Abstract Objectives This article aims to establish the relationship between pathologic diagnosis and the rate of success in cancer next-generation sequencing testing. Methods Clinical next-generation sequencing results performed for solid tumors were reviewed. The rate of success was analyzed in the context of tumor type and accompanying variables. Results Out of 683 total specimens, 533 (78.0%) underwent successful sequencing. The rate of success was 91.8% for ovarian carcinomas, 87.5% for lung non–small cell carcinomas, 82.0% for colorectal adenocarcinomas, 78.3% for melanomas, 75.9% for breast carcinomas, and 64.7% for pancreatic adenocarcinomas. For specimens that successfully underwent sequencing, pancreatic adenocarcinomas had the lowest median tumor proportion and somatic RAS and TP53 mutation allele fractions compared with other tumor types. Cytology specimens had a 33.3% success rate for pancreatic adenocarcinomas (5 of 15) and a 93.3% success rate for lung carcinomas (14 of 15).

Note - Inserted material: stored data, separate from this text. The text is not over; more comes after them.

(** ** One writer *)

Record writer_proof (sha256 : list Z → list Z) (input : BindInputs) (p : PositionsIdentity) (positions : list Z) (extent : WriterExtent) (w : BoundWriter)
    (node : KernelNode) (image : list Z) (grid : arr3) (rd rs : ResourceId) (bd bs : Binding) : Prop := {
  wp_node : kp_nodes (bn_program input) !! we_node extent = Some node;
  wp_image : bn_images input !! we_node extent = Some image;
  wp_grid : bn_grids input !! we_node extent = Some grid;
  wp_digest : bw_kernarg_digest w = sha256 image;
  wp_index : bw_node w = we_node extent;
  wp_shape : grid_list grid = bw_grid w ∧ bw_grid w = [bw_n_kv_heads w; 16; 1]%Z ∧ kn_block node = mk3 32 1 1 ∧
    kn_dynamic_lds node = 0%Z;
  wp_heads : (0 < bw_n_kv_heads w)%Z ∧ as_i32 (read_le abi.N_KV_HEADS 4 image) = bw_n_kv_heads w ∧
    read_le abi.HEAD_DIM 4 image = 256%Z ∧ read_le abi.BATCH 4 image = 16%Z;
  wp_row_bytes : bw_row_bytes w = (bw_n_kv_heads w * 258)%Z ∧ (bw_row_bytes w < 2 ^ 31)%Z;
  wp_null : read_le abi.SLOT_DESCS 8 image = 0%Z ∧ read_le abi.ROW_SLOT 8 image = 0%Z;
  wp_positions : read_le abi.POSITIONS 8 image = pi_base p;
  wp_dst : bn_bindings input !! rd = Some bd ∧ rd ≠ bn_positions_resource input ∧ (bi_base bd ≤ read_le abi.DST 8 image)%Z ∧
    bn_allocations input !! rd = Some (bw_dst w) ∧ al_base (bw_dst w) = bi_base bd ∧ al_bytes (bw_dst w) = bi_bytes bd ∧
    al_generation (bw_dst w) = we_mapping_generation extent;
  wp_src : bn_bindings input !! rs = Some bs ∧ rs ≠ bn_positions_resource input ∧ rs ≠ rd ∧
    (bi_base bs ≤ read_le abi.SRC 8 image)%Z ∧
    (read_le abi.SRC 8 image + bw_n_kv_heads w * 256 * 16 * 4 ≤ wrapping_add 64 (bi_base bs) (bi_bytes bs))%Z;
  wp_rows : bw_rows w = row_at (read_le abi.DST 8 image) (bw_row_bytes w) <$> positions;
  wp_each : ∃ mapped, mapM (map_interval extent bd) (we_mapped extent) = Ok mapped ∧
    Forall (row_proof p (bi_base bd + (we_dst_slice extent).1, bi_base bd + (we_dst_slice extent).2)%Z
      (read_le abi.SRC 8 image, read_le abi.SRC 8 image + bw_n_kv_heads w * 256 * 16 * 4)%Z
      (sort_by pair_compare mapped)) (bw_rows w);
  wp_apart : ∀ i j a b, i ≠ j → bw_rows w !! i = Some a → bw_rows w !! j = Some b → apart a b
}.

Lemma le_at_Some size image at_ v : le_at size image at_ = Some v → v = read_le at_ size image.
Proof. unfold le_at. destruct (decide _); [|done]. by intros [= <-]. Qed.

Lemma resource_of_Ok input extent node image off r v b :
  resource_of input extent node image off = Ok (r, v, b) →
  v = read_le off 8 image ∧ bn_bindings input !! r = Some b ∧ (bi_base b ≤ v < bi_base b + bi_bytes b)%Z.
Proof.
  unfold resource_of. intros H. invert_ok. destruct (_ || _) eqn:Hor; [done|].
  apply orb_false_iff in Hor as [Hlo%Z.ltb_ge Hhi%Z.leb_gt]. apply le_at_Some in H0 as ->.
  injection H as <- <- <-. split; [done|]. split; [done|]. lia.
Qed.

Lemma block_ok_exact b : block_ok b = true → b = mk3 32 1 1.
Proof.
  unfold block_ok. intros [[H1%Z.eqb_eq H2%Z.eqb_eq]%andb_true_iff H3%Z.eqb_eq]%andb_true_iff. destruct b as [x y z]. cbn in *. by subst.
Qed.
Lemma witness_spent_witness :
  ∃ w e, reaches example_hash example_identity w ∧ sw_witnesses w = [example_witness] ∧
    mark_submitted (finish (with_state example_bound SubmittedReadOnly) Proven) example_witness = Err e.
Proof.
  destruct example_reaches as (w & Hr & Hp & Hws).
  assert (mark_submitted (sw_p w) example_witness = Ok (with_state example_bound SubmittedReadOnly)) as Hm.
  { rewrite Hp. by vm_compute. }
  destruct (witness_spent example_hash (λ _ _, True) w [] example_witness [] (with_state example_bound SubmittedReadOnly)
    (mkSeal (finish (with_state example_bound SubmittedReadOnly) Proven) (sw_stages w) (sw_mem w) (sw_dma w) (sw_external w)
       (sw_checks w) (sw_uploads w) []) Hws Hm) as [Hall _].
  - eapply rtc_l; [|reflexivity]. apply step_finish.
  - destruct (Hall example_witness) as [e He]; [done|]. by exists w, e.
Defined.

(** ** What the calls do not ensure *)

(** A write that was recorded is forgotten when one that was not completes: the
    caller cannot tell them apart, since both answers are [Ok(())]. *)
Lemma completion_unpaired :
  ∃ p1, external_write_enqueued example_new 4100 16 = Done p1 ∧ external_write_enqueued p1 1048576 16 = Done p1 ∧
    in_external_pending p1 = 1%Z ∧ in_external_pending (external_write_completed p1) = 0%Z ∧
    begin_upload example_hash (with_pending example_checked (in_external_pending (external_write_completed p1)))
      (mkChecked 1 example_bytes) 0 (mkStage example_bytes false) (Ok tt) =
    Some (with_state example_checked UploadInFlight, mkStage example_bytes true, Ok (mkUpload 1 example_bytes 0)).
Proof. eexists. split; [reflexivity|]. split; [reflexivity|]. split; [done|]. split; [done|]. exact example_begin. Qed.

(** [remap] takes a range that leaves the address space, which [sealed_new]
    refuses; a write into that range is then taken while sealed. *)
Lemma remap_wraps :
  ∃ p, remap example_new (2 ^ 64 - 32) 4 = Ok p ∧ sealed_new (in_identity p) = Err (Allocation ExtentOverflows) ∧
    external_write_enqueued (with_state p SealedReady) (2 ^ 64 - 32) 16 = Done (with_state p SealedReady) ∧
    in_positions_range (in_identity p) (2 ^ 64 - 32).
Proof. eexists. split; [reflexivity|]. split; [done|]. split; [reflexivity|]. unfold in_positions_range. cbn. lia. Qed.
Lemma foldR_Ok_inv {E S A} (P : list A → S → Prop) (f : S → A → result E S) l s s' :
  P [] s → (∀ l1 x l2 s s', l = l1 ++ x :: l2 → P l1 s → f s x = Ok s' → P (l1 ++ [x]) s') →
  foldR f s l = Ok s' → P l s'.
Proof.
  intros H0 Hstep. cut (∀ l2 l1 s, l = l1 ++ l2 → P l1 s → foldR f s l2 = Ok s' → P l s').
  { intros H. by apply (H l [] s). }
  clear H0 s. intros l2. induction l2 as [|x l2 IH]; intros l1 s ->; simpl.
  - intros HP [= <-]. by rewrite app_nil_r.
  - intros HP Hf. apply bind_Ok_inv in Hf as (s1 & Hs1 & Hf).
    apply (IH (l1 ++ [x]) s1); [by rewrite <-app_assoc| |done]. by eapply Hstep.
Qed.

(** ** Steps *)

Definition kernel_step (step : WindowStep) : option nat := match step with StepKernel node => Some node | _ => None end.

Definition step_regions (step : WindowStep) : list Region :=
  match step with StepKernel _ => [] | StepCopy c => [cp_src c; cp_dst c] | StepFill f => [fl_dst f] end.

Definition steps_ok (resources nodes : nat) (steps : list WindowStep) : Prop :=
  filter_map kernel_step steps = seq 0 nodes ∧
  ∀ step r, step ∈ steps → r ∈ step_regions step → rg_resource r < resources.
(* ===== verification/RailWindowClaims.v ===== *)
(** * What windows guarantee

    From the plan to the submission: preparing, binding, submitting in order,
    and the cache, with a small window as the example. *)

From stdpp Require Import gmap sorting.
From S2P Require Import Prelude Packet RailCopy RailKernels RailKernelsOk RailBoundary RailSealed RailWriter RailWriterOk RailPlan RailPlanOk RailWindow RailWindowOk RailWindowBind RailWindowRun.

(** ** A window with one kernel and one copy *)

Definition demo_node : KernelNode :=
  mkNode (lit "k") None (mk3 2 1 1) (mk3 256 1 1) 0 (Some 40)
    [(0, ArgResource 0 256); (8, ArgResource 1 512); (16, ArgWord 0); (20, ArgWord 1)]
    [mkHidden 24 4 (BlockCount 0) (lit "x") false; mkHidden 28 4 (BlockCount 1) (lit "y") false; mkHidden 32 2 GridDims (lit "d") false]
    [mkRegionEffect 0 0 [VmemLoad]; mkRegionEffect 8 1 [VmemStore]] Pm4Lowering None None.

Definition demo_program : KernelProgram :=
  mkKernelProgram (lit "gfx1201") [mkBinding 4096 65536; mkBinding 131072 65536] [mkProgramWord 0 16 WindowWord 0; mkProgramWord 0 20 WindowWord 0]
    [demo_node] [].

Definition demo_tiles : Expr := CeilDiv (Add (Input (lit "position")) (Const 1)) 128.

Definition demo_parts : WindowPlanParts :=
  mkParts demo_program
    [StepKernel 0; StepCopy (mkCopyStep (mkRegion 0 (Const 0)) (mkRegion 1 (Input (lit "position"))) (Const 64))]
    [Scalar32 (mkScalar 0 16) (Input (lit "projected_rows")) (1, 16)%Z; Scalar32 (mkScalar 0 20) demo_tiles (1, 1024)%Z;
     Interior64 0 8 1 (Mul (Input (lit "position")) (Const 4)) (Const 64); GridAxis 0 AxisX demo_tiles (1, 64)%Z]
    (mkDeltaSpec None None (Some (mkTransitionSpec (Input (lit "ring_head")) (Const 1))) None) [1] [3%Z] Whole16 true true.

Definition demo_key : WindowBindingKey :=
  mkKey (lit "m") (lit "d") [] (lit "t") (lit "gfx1201") 0
    [mkAllocation 0 1048576 65536 1; mkAllocation 1 2097152 65536 1] 1 [] (lit "c") (lit "g") [].

Definition demo_shape : WindowShape := mkShape 200 4096 3 0 0 5 0 0 4095 32 16 16 7.
Definition demo_inputs : WindowInputs :=
  mkInputs 1 2 (Z.of_nat <$> seq 200 16) [] (Z.of_nat <$> seq 200 16) [] [].

(** The boundary plan of the program. *)
Definition demo_pm4 : Pm4Plan :=
  default (mkPm4Plan TierD [] [] [] []) (table ← table_for_arch (lit "gfx1201"); boundary_plan demo_program table UnreceiptedSystem).

Definition planned (r : exec Refusal WindowPlan) : WindowPlan :=
  match r with
  | Done plan => plan
  | _ => mkPlan (mkKernelProgram [] [] [] [] []) [] [] [] [] (mkDeltaSpec None None None None) [] (mkClosure ∅ ∅) (mkFamily [] []) HostSplice
           false false None
  end.
Definition demo_plan : WindowPlan := planned (window_plan_new demo_parts demo_pm4).

Definition unused_window (id : Z) (plan : WindowPlan) (key : WindowBindingKey) : PreparedWindow :=
  mkPrepared id plan key [] (mkShared PhaseRetired 0 None) [] [] [] [] [].
Definition demo_window : PreparedWindow :=
  match prepared_new 9 demo_plan demo_key with Done w => w | _ => unused_window 9 demo_plan demo_key end.

Definition demo_bind : PreparedWindow * result Refusal BoundWindow :=
  default (demo_window, Err StaleBound) (window_bind demo_window demo_shape demo_key demo_inputs).
Definition demo_token : BoundWindow :=
  mkBound 9 1 7 (mkDelta None None (Some (mkTransition 5 1)) None) None false.

Lemma demo_planned : window_plan_new demo_parts demo_pm4 = Done demo_plan.
Proof.
  unfold demo_plan. assert (match window_plan_new demo_parts demo_pm4 with Done _ => true | _ => false end = true) as H
    by (vm_compute; reflexivity). by destruct (window_plan_new _ _).
Qed.

Lemma demo_prepared : prepared_new 9 demo_plan demo_key = Done demo_window.
Proof.
  unfold demo_window. assert (match prepared_new 9 demo_plan demo_key with Done _ => true | _ => false end = true) as H
    by (vm_compute; reflexivity). by destruct (prepared_new _ _ _).
Qed.

Lemma demo_bound : window_bind demo_window demo_shape demo_key demo_inputs = Some (demo_bind.1, Ok demo_token).
Proof.
  unfold demo_bind. assert (match window_bind demo_window demo_shape demo_key demo_inputs with
    Some (_, Ok b) => Some b | _ => None end = Some demo_token) as H by (vm_compute; reflexivity).
  destruct (window_bind _ _ _ _) as [[w [b|e]]|]; [|done..]. cbn. congruence.
Qed.
(* ===== verification/SlotPool.v ===== *)
(** * Paged key-value memory ([rdna-compute/src/page_pool.rs], [slot_pool.rs])

    A pool of physical pages with references by class and generations, block
    tables, copy-on-write plans and deferred reclaim; and the slots of sessions
    on top of it.  [None] is a panic; an operation gives the state that it
    leaves also when it refuses.  Texts of refusals are tags. *)

From S2P Require Import Prelude.

Definition PAGE_TOKENS : nat := 128.

(** ** Pages *)

Record PageHandle := mkHandle { ph_phys : nat; ph_epoch : Z; ph_generation : Z }.

Inductive PageState := Free | Private | Sealed | CacheOnly | ReclaimPending.

#[export] Instance page_state_eq_dec : EqDecision PageState.
Proof. solve_decision. Defined.

Record PageMeta := mkMeta { pg_state : PageState; pg_generation : Z; pg_table_refs : Z; pg_cache_refs : Z; pg_inflight_refs : Z }.
Definition meta_free : PageMeta := mkMeta Free 0 0 0 0.
Definition total_refs (m : PageMeta) : Z := (pg_table_refs m + pg_cache_refs m + pg_inflight_refs m)%Z.

Record CowCopy := mkCopy {
  cw_logical_page : nat;
  cw_src_phys : nat;
  cw_dst_phys : nat;
  cw_valid_prefix_tokens : nat;
  cw_k_copy_bytes : nat;
  cw_v_copy_bytes : nat
}.

(** The copies of a plan; dropping it while it is armed leaks its pages. *)
Record CowPlan := mkPlan { cp_copies : list CowCopy; cp_armed : bool }.
(** Growing a table appends private pages; a refusal changes nothing. *)
Lemma ensure_capacity_inv p t n held res : pool_inv p (bt_pages t ++ held) res →
  ∃ p' t' r, ensure_capacity p t n = Some (p', t', r) ∧ pool_inv p' (bt_pages t' ++ held) res ∧ frame (pp_free_pages p) p p' ∧
    (∃ pages, bt_pages t' = bt_pages t ++ pages) ∧
    match r with Ok _ => bt_live_tokens t' = n ∧ n ≤ length (bt_pages t') * PAGE_TOKENS | Err _ => p' = p ∧ t' = t end.
Proof.
  intros H. unfold ensure_capacity, set_live_tokens. set (needed := div_ceil n PAGE_TOKENS).
  assert (Hd : n ≤ needed * PAGE_TOKENS).
  { unfold needed, div_ceil, PAGE_TOKENS. pose proof (Nat.div_mod_eq (n + (128 - 1)) 128). pose proof (Nat.mod_upper_bound (n + (128 - 1)) 128). lia. }
  destruct (Nat.leb_spec needed (length (bt_pages t))) as [L|L].
  - assert (n ≤ length (bt_pages t) * PAGE_TOKENS) by (etrans; [exact Hd|]; by apply Nat.mul_le_mono_r).
    rewrite (proj2 (Nat.leb_le _ _)) by done. exists p, (mkTable (bt_pages t) n), (Ok 0). split_and!; try done; exists []; by rewrite app_nil_r.
  - destruct (Nat.ltb_spec (length (pp_free_pages p)) (needed - length (bt_pages t))) as [F|F].
    { eexists _, _, (Err _). split_and!; try done; exists []; by rewrite app_nil_r. }
    unfold alloc_pages. rewrite Nat.min_l by lia.
    destruct (alloc_loop_inv (needed - length (bt_pages t)) p t [] held res H ltac:(lia)) as (p' & pages & hs & E & Lp & _ & H' & F').
    rewrite E. cbn [mbind option_bind bt_pages]. rewrite length_app, Lp.
    replace (length (bt_pages t) + (needed - length (bt_pages t))) with needed by lia.
    rewrite (proj2 (Nat.leb_le _ _)) by done. simpl. eexists _, _, (Ok _). split_and!; [done | | done | by exists pages | done | ].
    + simpl. by rewrite <-app_assoc.
    + simpl. rewrite length_app, Lp. replace (length (bt_pages t) + (needed - length (bt_pages t))) with needed by lia. done.
Qed.

Lemma share_loop_inv pages : ∀ p t held res, pool_inv p (bt_pages t ++ held) res → (∀ x, x ∈ pages → x ∈ held) →
  ∃ p' t' r, share_loop p pages t = Some (p', t', r) ∧ pool_inv p' (bt_pages t' ++ held) res ∧ bt_live_tokens t' = bt_live_tokens t ∧
    frame pages p p' ∧ (∃ k, bt_pages t' = bt_pages t ++ k ∧ k ⊆ pages) ∧ (r = Ok tt → bt_pages t' = bt_pages t ++ pages).
Proof.
  induction pages as [|x pages IH]; intros p t held res H Hin; simpl.
  { exists p, t, (Ok tt). split_and!; try done; [exists []; by rewrite app_nil_r | by rewrite app_nil_r]. }
  destruct (held_lookup _ _ _ x H) as (m & Hm & P & N1 & N2); [specialize (Hin x); set_solver|]. open_page P.
  pose proof (proj1 (occ_pos held x) (Hin x ltac:(set_solver))) as Hpos.
  rewrite (check_phys_lt _ _ m) by (done || apply H). rewrite Hm. cbn [mbind option_bind].
  destruct (checked_add 32 _ 1) as [r|] eqn:E.
  2:{ exists p, t, (Err (RefOverflow x)). split_and!; try done. exists []. rewrite app_nil_r. set_solver. }
  apply checked_add_Some in E as [-> _]. rewrite count_occ_app in P_refs.
  destruct (set_meta_inv p x m (with_state (with_table_refs m (pg_table_refs m + 1)) Sealed) (bt_pages t ++ held) (bt_pages (push_page t x) ++ held) res res H Hm)
    as [H1 F1]; try done; simpl.
  { intros y Hne. rewrite !count_occ_app, occ_cons_ne by done. change (occ [] y) with 0. lia. }
  { rewrite !count_occ_app, occ_cons_eq. change (occ [] x) with 0. lia. }
  { lia. }
  destruct (IH _ _ _ _ H1) as (p2 & t2 & r2 & E2 & H2 & L2 & F2 & (k & K1 & K2) & G2); [set_solver|].
  exists p2, t2, r2. split_and!; [done | done | done | exact (frame_app _ _ _ _ _ F1 F2) | |].
  - exists (x :: k). rewrite K1. simpl. rewrite <-app_assoc. split; [done | set_solver].
  - intros Hr. rewrite (G2 Hr). simpl. by rewrite <-app_assoc.
Qed.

Compared with tissue from primary sites, tissue from metastatic sites showed a higher success rate for pancreatic adenocarcinomas and lower success rates for colorectal adenocarcinomas and melanomas. Conclusions The success rate of cancer next-generation sequencing testing is dependent on pathologic diagnosis, tissue site, and diagnostic procedure. Understanding which specimens are at higher risk for failing molecular testing may help pathologists and clinical care teams optimize tissue acquisition and usage for patient care.